Lemma spec_last k Q u w : attached SIZE u w -> holding (k - 1) src (rcv v w) -> zlen src = SIZE -> k < 2 ^ 31 ->
  (forall ok u' w', (ok = true -> dest (rcv v w') = Some src) -> (reliable -> sha256_digest src = digest -> ok = true) -> Q ok (u', w')) ->
  mwp (send env k 2 SIZE 0) Q (u, w).
Proof using U Ht.
  intros Ha Hh Hsrc Hk HQ. pose proof (hl_seq _ _ _ Hh) as [Hs Hk1].
  apply (spec_send SIZE k 2 SIZE 0); try done; [lia | apply Hh |].
  destruct (frame_facts k 2 SIZE 0 (Upload.frame u) (rcv v w) (at_frame _ _ _ Ha) ltac:(done) ltac:(lia) ltac:(done) ltac:(done) (at_ids _ _ _ Ha))
    as (F1 & F2 & F3 & F4). set (pl := ztake 0 _) in *. set (F := encode_frame tok (frame_for k 2 SIZE pl) digest pl) in *. clearbody F.
  assert (Hstep : forall fl r1, accept sha256_digest fl F (rcv v w) = (true, r1) ->
    dest r1 = Some src /\ done r1 = true /\ failed r1 = false /\ seq r1 = k /\ received r1 = SIZE).
  { intros fl r1 E. destruct (end_step sha256_digest fl F src (k - 1) (rcv v w) r1) as (? & ? & ? & ? & ?);
      [done | rewrite F2; cbn; lia | by rewrite F2 | done | split_and!; done || lia]. }
  intros ok u' w' Ha' Hd Hr. apply HQ.
  - intros E. destruct (Hd E) as [[fl Hacc] _]. by apply (Hstep fl).
  - intros Hrel Hsha. apply Hr; [done|]. pose proof (at_ids _ _ _ Ha) as Hi. unfold ids in Hi. injection Hi as _ I2 I3.
    assert (Hb : (accept sha256_digest no_faults F (rcv v w)).1 = true).
    { apply (end_accepted sha256_digest F src (k - 1)); try done; rewrite ?F2; cbn; try done; [lia | congruence | congruence]. }
    destruct (accept sha256_digest no_faults F (rcv v w)) as [ok1 r1] eqn:E. cbn in Hb. subst ok1. exists r1. split; [done|].
    destruct (Hstep _ _ E) as (_ & H1 & H2 & H3 & H4). unfold acknowledges, ack_status. rewrite H1, H2, H3, H4.
    split_and!; [apply wrap_small; unfold in_w; lia | done | done].
Qed.

(** The program's result. *)
Definition ends (ok : Prop) (o : option Z) w : Prop :=
  exists c, o = Some c /\ (c = 0 -> dest (rcv v w) = Some src /\ zlen src = SIZE) /\ (reliable -> ok -> c = 0).

Lemma fails_ends ok o w : fails o -> ends ok o w.
Proof. intros (c & -> & Hc & Hr). exists c. by split_and!. Qed.

Lemma transfer_fuel : SIZE - 0 <= CAP * (Z.of_nat TRANSFER_FUEL - 1).
Proof.
  unfold TRANSFER_FUEL. rewrite Z2Nat.id by done. unfold CAP. pose proof (Z.mul_succ_div_gt SIZE 65408 ltac:(done)) as H. lia.
Qed.

Lemma spec_upload u w : attached 0 u w -> waiting (rcv v w) -> zlen src = SIZE ->
  wp (upload env) (fun o s' => ends (part (rcv v w) = None /\ sha256_digest src = digest) (match o with inl o | inr o => o end) s'.2) (u, w).
Proof using U Ht.
  intros Ha Hw Hsrc. unfold upload. apply wp_bind, wp_call, spec_first; [done | done |]. intros ok u1 w1 Hok1 Hrel1.
  apply wp_bind, wp_when.
  { intros E. apply upload_stop. intros w' _. exists 5. split_and!; [done | done |]. intros Hr [Hp _]. by rewrite Hrel1 in E. }
  intros E. bool_props. destruct (Hok1 E) as [Ha1 Hh1]. pose proof transfer_fuel as Hfuel.
  apply wp_bind, (spec_transfer TRANSFER_FUEL 0 2); try done; [intros; by apply fails_ends|].
  intros k u2 w2 Ha2 Hh2 Hk. apply wp_bind, wp_call, spec_last; [done | done | done | done |]. intros ok3 u3 w3 Hok3 Hrel3.
  apply wp_bind, wp_when.
  { intros E3. apply upload_stop. intros w' _. exists 8. split_and!; [done | done |]. intros Hr [_ Hsha]. by rewrite Hrel3 in E3. }
  intros E3. bool_props. apply upload_stop. intros w' Er. exists 0. split_and!; [done | | done]. intros _. split; [|done]. cbn. rewrite Er. auto.
Qed.
(** *** Finding the disk *)

Lemma ukept_trans h1 h2 w w1 w2 : ukept v h1 w w1 -> ukept v h2 w1 w2 -> rcv v w2 = rcv v w.
Proof. intros [E1 _] [E2 _]. congruence. Qed.

Definition put_idbuf b u : uploader := u <| idbuf := b |>.

Lemma upload_rd_idbuf h lba p Q u w : uhnd v w h = Some (OnDrive (uns2 v) p) -> lba = 0 \/ lba = WIRE_PORT_LBA -> zlen (idbuf u) = BLOCK ->
  (forall ok b w' p', ukept v (upd h (Some (OnDrive (uns2 v) p')) (uhnd v w)) w w' -> zlen b = BLOCK ->
    (ok = true -> exists r, disk_ok tok r /\ b = r lba) -> (reliable -> ok = true) -> Q ok (put_idbuf b u, w')) ->
  mwp (rd_idbuf env h (lba * BLOCK)) Q (u, w).
Proof using U.
  intros Hh Hlba Hz HQ. unfold rd_idbuf. cl_go. apply mwp_os. cl_go. unfold rd, mbind, M_bind, mret, M_ret. cbv zeta.
  destruct (um_seek _ _ _ (lba * BLOCK) w Hh) as [(q1 & [K1 K2] & K3) K4].
  destruct (SetFilePointerEx env h (lba * BLOCK) w) as [ok w1]. cbn [fst snd] in *.
  destruct ok; cbn [negb fst snd]; [|apply (HQ _ _ _ q1); [done | done | done | by intros Hr; specialize (K4 Hr)]].
  rewrite K3 in K2 by done. change 4096 with BLOCK.
  destruct (um_read h lba (idbuf u) w1) as (R1 & [q2 [R2 R2']] & R3); [by rewrite K2, upd_same | tauto | done|].
  pose proof (um_disk (v := v) w1) as Hd. destruct (R3 (uraw v w1 lba)) as [R4 R5].
  { apply overlay_other; [apply (do_size _ _ Hd) | by destruct Hlba as [->| ->]]. }
  { apply (do_size _ _ Hd). }
  clear R3. destruct (ReadFile env h (idbuf u) BLOCK w1) as [[[ok n] b] w2]. cbn [fst snd] in *. apply (HQ _ _ _ q2).
  - split; [congruence|]. intros x. rewrite R2'. destruct (Z.eq_dec x h) as [->|Hne]; [by rewrite !upd_same|].
    by rewrite !upd_other, K2, upd_other by done.
  - done.
  - intros E. apply andb_true_iff in E as [-> E]. apply Z.eqb_eq in E as ->. exists (uraw v w1). split; [done | by apply R4].
  - intros Hr. by injection (R5 Hr) as -> ->.
Qed.

(** The host's disk. *)
Lemma upload_identify h p Q u w : uhnd v w h = Some (OnDrive (uns2 v) p) -> zlen (idbuf u) = BLOCK ->
  (forall ok b w' p', ukept v (upd h (Some (OnDrive (uns2 v) p')) (uhnd v w)) w w' -> zlen b = BLOCK ->
    (ok = true -> piece 16 16 b = tok) -> (reliable -> ok = true) -> Q ok (put_idbuf b u, w')) ->
  mwp (identify env h) Q (u, w).
Proof using U.
  intros Hh Hz HQ. assert (Hself : u = put_idbuf (idbuf u) u) by by destruct u.
  unfold identify. apply mwp_body, wp_bind, wp_call, mwp_os. destruct (um_ioctl h _ _ w Hh) as [[K1 K2] Hr]. rewrite decide_True in Hr by done.
  destruct (DeviceIoControl env h w) as [[[ok n] got] w1]. cbn [fst snd] in *. apply wp_bind, wp_when.
  { intros E. apply wp_exit. rewrite Hself. apply (HQ _ _ _ p); [|done | done |].
    - split; [done|]. intros x. rewrite K2. destruct (Z.eq_dec x h) as [->|Hne]; [by rewrite upd_same | by rewrite upd_other].
    - intros Hrel. by injection (Hr Hrel) as -> -> ->. }
  intros _. rewrite <- (K2 h) in Hh. apply wp_bind, wp_call. change (rd_idbuf env h 0) with (rd_idbuf env h (0 * BLOCK)).
  apply (upload_rd_idbuf h 0 p); [done | by left | done |]. intros ok1 b1 w2 p1 [L1 L2] Hb1 Hd1 Hr1.
  apply wp_bind, wp_call, mwp_get. cbn [idbuf put_idbuf]. apply wp_bind, wp_when.
  { intros E. apply wp_exit. apply (HQ _ _ _ p1); [|done | done |].
    - split; [congruence|]. intros x. rewrite L2. unfold upd. by rewrite K2.
    - intros Hrel. destruct (Hd1 (Hr1 Hrel)) as (r & Hd & ->). destruct (do_sig _ _ Hd) as (S1 & S2 & S3).
      change 0x53313233 with MBR_SIG in E. by rewrite Hr1, S1, S2, S3 in E. }
  intros _. apply wp_bind, wp_call. change (128 * 4096) with (WIRE_PORT_LBA * BLOCK).
  apply (upload_rd_idbuf h WIRE_PORT_LBA p1); [by rewrite L2, upd_same | by right | done |]. intros ok2 b2 w3 p2 [M1 M2] Hb2 Hd2 Hr2.
  apply wp_bind, wp_call, mwp_get, wp_ret. cbn [idbuf put_idbuf]. apply (HQ _ b2 _ p2); [|done | |].
  - split; [congruence|]. intros x. rewrite M2. unfold upd. destruct (x =? h) eqn:Ex; [done|]. rewrite L2. unfold upd. by rewrite Ex, K2.
  - intros E. apply andb_true_iff in E as [-> _]. destruct (Hd2 eq_refl) as (r & Hd & ->). apply (do_port _ _ Hd).
  - intros Hrel. rewrite (Hr2 Hrel). destruct (Hd2 (Hr2 Hrel)) as (r & Hd & ->). apply match_at_piece; [done | by rewrite Hb2 |].
    apply (do_port _ _ Hd).
Qed.

(** The client that looks for its disk. *)
Record searching u w : Prop := {
  se_frame : zlen (Upload.frame u) = WINDOW;
  se_bufs : zlen (Upload.ack u) = BLOCK /\ zlen (idbuf u) = BLOCK;
  se_source : source u <> BAD /\ uhnd v w (source u) = Some (OnSource 0);
  se_ids : ids (rcv v w) = (tok, SIZE, digest);
}.
Definition found_it u w : Prop :=
  disk u <> BAD /\ Upload.token u = tok /\ exists q, uhnd v w (disk u) = Some (OnDrive (uns2 v) q).

Lemma searching_step u w w' h : searching u w -> h <> source u -> rcv v w' = rcv v w ->
  (forall x, x <> h -> uhnd v w' x = uhnd v w x) -> searching u w'.
Proof. intros [H1 H2 [H3 H3'] H4] Hne E Hx. split; try done; [split; [done|]; by rewrite Hx | by rewrite E]. Qed.

Lemma fresh_source u w h : searching u w -> uhnd v w h = None -> h <> source u.
Proof. intros Hs Hn ->. destruct (se_source _ _ Hs) as [_ H]. congruence. Qed.

Lemma upload_close h Q u w : (forall w', ukept v (upd h None (uhnd v w)) w w' -> Q tt (u, w')) -> mwp (os (CloseHandle env h)) Q (u, w).
Proof using U. intros HQ. apply mwp_os. destruct (CloseHandle env h w).1. apply HQ, um_close. Qed.

Lemma upload_probe_other i Q u w : 0 <= i < 10 -> i <> uns2 v -> searching u w ->
  (forall w', searching u w' -> rcv v w' = rcv v w -> Q false (u, w')) -> mwp (probe env i) Q (u, w).
Proof using U.
  intros Hi Hne Hs HQ. unfold probe. apply mwp_body, wp_bind, wp_call, mwp_os.
  destruct (um_drive i 0x80000000 w Hi) as [(E & _ & [K1 K2]) | (E & Hn & [K1 K2])];
    destruct (CreateFileW env (drive_path i) _ _ _ _ w) as [h w1]; cbn [fst snd] in *.
  { rewrite E, Z.eqb_refl. apply wp_bind, wp_when; [intros _ | done]. apply wp_exit. apply HQ; [|done].
    destruct Hs as [? ? [? ?] ?]. split; try done; [split; [done|]; by rewrite K2 | by rewrite K1]. }
  rewrite (proj2 (Z.eqb_neq h BAD)) by done. apply wp_bind, wp_when; [done | intros _].
  pose proof (fresh_source u w h Hs Hn) as Hsrc. assert (Hh : uhnd v w1 h = Some (OnDrive i 0)) by by rewrite K2, upd_same.
  apply wp_bind, wp_call. unfold identify. apply mwp_body, wp_bind, wp_call, mwp_os.
  destruct (um_ioctl h _ _ w1 Hh) as [[L1 L2] Hr]. rewrite decide_False in Hr by done.
  destruct (DeviceIoControl env h w1) as [[[ok len] got] w2]. cbn [fst snd] in *.
  assert (Eb : negb ok || negb (got =? 8) || negb (len =? 8448 * 4096) = true).
  { destruct ok; [| done]. specialize (Hr eq_refl). rewrite (proj2 (Z.eqb_neq len _)) by exact Hr. by rewrite orb_true_r. }
  rewrite Eb. apply wp_bind, wp_when; [intros _ | done]. apply wp_exit. apply wp_bind, wp_when; [done | intros _].
  apply wp_bind, wp_call, upload_close. intros w3 [M1 M2]. apply wp_bind, wp_when; [intros _ | done]. apply wp_exit.
  apply HQ; [|congruence]. apply (searching_step u w w3 h); [done | done | congruence |]. intros x Hx.
  by rewrite M2, upd_other, L2, K2, upd_other by done.
Qed.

## Work to complete
Give the exact lines, and only those, from the line containing "intros Hh Hz" through the line containing "decide_True in Hr by done." in the entries above.

## Worked solution
  intros Hh Hz HQ. assert (Hself : u = put_idbuf (idbuf u) u) by by destruct u.
  unfold identify. apply mwp_body, wp_bind, wp_call, mwp_os. destruct (um_ioctl h _ _ w Hh) as [[K1 K2] Hr]. rewrite decide_True in Hr by done.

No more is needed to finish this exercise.